(* ===== verification/FdRef.v ===== *)
(** * File descriptors and file references

    The composition of proc.c, sysfile.c, exec.c, trap.c and file.c: the
    reference counts of file.c's table are the descriptors of the processes. A
    computation is [calm] if it changes neither; the others are specified with
    partial-correctness triples over an invariant with two lists of files, those
    that local variables hold and those whose descriptor is not counted yet. *)

From S2P Require Import Prelude Params Sleeplock Cache Bio Log Journal Super CString Fs Spinlock Kalloc Vm Proc Pipe File Syscall Kernel Sysfile Exec Trap.

(** ** Triples *)

Definition triple {S A} (P : S → Prop) (m : M S A) (Q : A → S → Prop) : Prop :=
  ∀ s a s', P s → m s = Done a s' → Q a s'.

Section triples.
Context {S : Type}.

Lemma triple_ret {A} (P : S → Prop) (a : A) Q : (∀ s, P s → Q a s) → triple P (mret a) Q.
Proof. intros Hq s b s' Hs [= <- <-]. auto. Qed.

Lemma triple_bind {A B} P (m : M S A) (k : A → M S B) R Q :
  triple P m R → (∀ a, triple (R a) (k a) Q) → triple P (m ≫= k) Q.
Proof. intros Hm Hk s b s' Hs (a & s1 & H1 & H2)%bind_done. by eapply Hk; [eapply Hm|]. Qed.

Lemma triple_pre {A} (P P' : S → Prop) (m : M S A) Q : triple P' m Q → (∀ s, P s → P' s) → triple P m Q.
Proof. intros Hm HP s a s' Hs Hr. eapply Hm, Hr. auto. Qed.

Lemma triple_post {A} (P : S → Prop) (m : M S A) Q Q' : triple P m Q' → (∀ a s, Q' a s → Q a s) → triple P m Q.
Proof. intros Hm HQ s a s' Hs Hr. eapply HQ, Hm, Hr. auto. Qed.

Lemma triple_assert (P : S → Prop) b msg (Q : unit → S → Prop) :
  (∀ s, b = true → P s → Q tt s) → triple P (assert_or_panic b msg) Q.
Proof. intros Hq s [] s' Hs [Hb ->]%assert_done. auto. Qed.

Lemma triple_modify (P : S → Prop) f (Q : unit → S → Prop) :
  (∀ s, P s → Q tt (f s)) → triple P (mmodify f) Q.
Proof. intros Hq s a s' Hs [= <- <-]. auto. Qed.

Lemma triple_panic {A} (P : S → Prop) msg (Q : A → S → Prop) : triple P (panic msg) Q.
Proof. by intros s a s' _ ?. Qed.

Lemma triple_zoom {T A} (get : T → S) put (m : M S A) (P : T → Prop) Q :
  (∀ t, P t → triple (λ s, s = get t) m (λ a s', Q a (put s' t))) → triple P (zoom get put m) Q.
Proof.
  intros Hm t a t' Ht Hr. unfold zoom in Hr. destruct (m (get t)) as [b s'| | |] eqn:Hrun; simplify_eq. by eapply Hm.
Qed.

Lemma triple_mfor {A} (P : S → Prop) (l : list A) f :
  (∀ x, triple P (f x) (λ _, P)) → triple P (mfor l f) (λ _, P).
Proof.
  intros Hf. induction l as [|x l IH]; simpl; [by apply triple_ret|]. eapply triple_bind; [apply Hf|]. intros []. done.
Qed.
End triples.

(** ** The descriptors *)

Definition own (p : proc) : list nat := p_ofile p ≫= option_list.
Definition fds (l : list proc) : list nat := l ≫= own.

Lemma fds_cons p l : fds (p :: l) = own p ++ fds l.
Proof. done. Qed.

(** The process has closed its descriptors. *)
Definition closed (p : proc) : Prop := p_state p = UNUSED ∨ p_state p = ZOMBIE.

Record procs_wf (l : list proc) : Prop := {
  pw_len : length l = NPROC;
  pw_ofile : ∀ p, p ∈ l → length (p_ofile p) = NOFILE;
  pw_closed : ∀ p, p ∈ l → closed p → own p = []
}.

Section fdref.
Context {St : Type}.
Implicit Types s : kstate St.

(** Every descriptor is counted but those of [D], and so are the files [X]. *)
Definition fd_inv (D X : list nat) (s : kstate St) : Prop :=
  procs_wf (ps_procs s) ∧ ∃ R, ref_inv (ps_env s, R) ∧ D ++ R ≡ₚ X ++ fds (ps_procs s).

Lemma fd_inv_cancel f D X s : fd_inv (f :: D) (f :: X) s ↔ fd_inv D X s.
Proof.
  split; intros (Hw & R & Hr & Hp); (split; [done|]); exists R; (split; [done|]); simpl in *.
  - by apply Permutation.Permutation_cons_inv in Hp.
  - by constructor.
Qed.

(** *** Calm computations *)

Definition same_fds (p p' : proc) : Prop := p_ofile p' = p_ofile p ∧ (closed p' → closed p).

Record calm s s' : Prop := {
  calm_procs : Forall2 same_fds (ps_procs s) (ps_procs s');
  calm_files : f_ref <$> ft_file (ps_env s') = f_ref <$> ft_file (ps_env s)
}.

#[export] Instance same_fds_refl : Reflexive same_fds.
Proof. by intros p. Qed.
#[export] Instance same_fds_trans : Transitive same_fds.
Proof. intros p q r [H1 H2] [H3 H4]. split; [by rewrite H3|auto]. Qed.
#[export] Instance calm_refl : Reflexive calm.
Proof. intros s. by constructor. Qed.
#[export] Instance calm_trans : Transitive calm.
Proof. intros s1 s2 s3 [H1 H2] [H3 H4]. constructor; [by etrans|by rewrite H4]. Qed.

Lemma fds_same l l' : Forall2 same_fds l l' → fds l' = fds l.
Proof.
  induction 1 as [|p p' l l' [Ho _] _ IH]; [done|]. rewrite !fds_cons, IH. unfold own. by rewrite Ho.
Qed.

Lemma procs_wf_same l l' : Forall2 same_fds l l' → procs_wf l → procs_wf l'.
Proof.
  intros Hl [H1 H2 H3]. constructor.
  - by rewrite <-(Forall2_length _ _ _ Hl).
  - intros p' (i & Hi)%list_elem_of_lookup. destruct (Forall2_lookup_r _ _ _ _ _ Hl Hi) as (p & Hp & Ho & _). rewrite Ho.
    by eapply H2, list_elem_of_lookup_2.
  - intros p' (i & Hi)%list_elem_of_lookup Hc. destruct (Forall2_lookup_r _ _ _ _ _ Hl Hi) as (p & Hp & Ho & Hcl).
    unfold own. rewrite Ho. apply H3; [by eapply list_elem_of_lookup_2|auto].
Qed.

Lemma ref_inv_refs (t t' : ftable (kenv St)) R : f_ref <$> ft_file t' = f_ref <$> ft_file t → ref_inv (t, R) → ref_inv (t', R).
Proof.
  intros Hf [H1 H2]. simpl in *. split; simpl.
  - intros i x Hx. assert (Hi : (f_ref <$> ft_file t') !! i = Some (f_ref x)) by by rewrite list_lookup_fmap, Hx.
    rewrite Hf, list_lookup_fmap in Hi. destruct (ft_file t !! i) as [y|] eqn:Hy; [|done]. injection Hi as <-. by apply H1.
  - intros f Hin. apply (f_equal length) in Hf. rewrite !length_fmap in Hf. rewrite Hf. auto.
Qed.

Lemma calm_inv D X s s' : calm s s' → fd_inv D X s → fd_inv D X s'.
Proof.
  intros [Hp Hf] (Hw & R & Hr & Hperm). split; [by eapply procs_wf_same|]. exists R. split; [by eapply ref_inv_refs|].
  by rewrite (fds_same _ _ Hp).
Qed.

Definition calm_op {A} (m : M (kstate St) A) : Prop := ∀ s a s', m s = Done a s' → calm s s'.

Lemma calm_ret {A} (a : A) : calm_op (mret a).
Proof. by intros s b s' [= <- <-]. Qed.
Lemma calm_bind {A B} (m : M (kstate St) A) (k : A → M (kstate St) B) :
  calm_op m → (∀ a, calm_op (k a)) → calm_op (m ≫= k).
Proof. intros Hm Hk s b s' (a & s1 & H1 & H2)%bind_done. etrans; [by eapply Hm|by eapply Hk]. Qed.
Lemma calm_getp i : calm_op (getp i).
Proof. by intros s b s' [= <- <-]. Qed.
Lemma calm_mget : calm_op mget.
Proof. by intros s b s' [= <- <-]. Qed.
Lemma calm_panic {A} msg : calm_op (A := A) (panic msg).
Proof. by intros s b s' ?. Qed.
Lemma calm_assert b msg : calm_op (assert_or_panic b msg).
Proof. by intros s u s' [_ ->]%assert_done. Qed.
Lemma calm_diverge {A} : calm_op (A := A) (λ _, Diverge).
Proof. by intros s b s' ?. Qed.

(** A change of one process, calm in the states where it is made. *)
Lemma calm_alter i f s : (∀ p, ps_procs s !! i = Some p → same_fds p (f p)) →
  calm s (PState (alter f i (ps_procs s)) (ps_initproc s) (ps_nextpid s) (ps_env s)).
Proof.
  intros Hf. constructor; [|done]. simpl. apply Forall2_same_length_lookup_2; [by rewrite length_alter|].
  intros j p p' Hp Hp'. rewrite list_lookup_alter in Hp'. case_decide as Hj; [|by simplify_eq].
  subst j. rewrite Hp in Hp'. injection Hp' as <-. by apply Hf.
Qed.

Lemma calm_updp i f : (∀ p, same_fds p (f p)) → calm_op (updp i f).
Proof. intros Hf s [] s' [= <-]. by apply calm_alter. Qed.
══════════════════════════════
ACTIVITY
Since only part of the listing is wanted, copy exactly the lines from the one holding "(∀ x, triple" to the one holding "pw_len : length l = NPROC;", both included.

EXERCISE ANSWER
  (∀ x, triple P (f x) (λ _, P)) → triple P (mfor l f) (λ _, P).
Proof.
  intros Hf. induction l as [|x l IH]; simpl; [by apply triple_ret|]. eapply triple_bind; [apply Hf|]. intros []. done.
Qed.
End triples.

(** ** The descriptors *)

Definition own (p : proc) : list nat := p_ofile p ≫= option_list.
Definition fds (l : list proc) : list nat := l ≫= own.

Lemma fds_cons p l : fds (p :: l) = own p ++ fds l.
Proof. done. Qed.

(** The process has closed its descriptors. *)
Definition closed (p : proc) : Prop := p_state p = UNUSED ∨ p_state p = ZOMBIE.

Record procs_wf (l : list proc) : Prop := {
  pw_len : length l = NPROC;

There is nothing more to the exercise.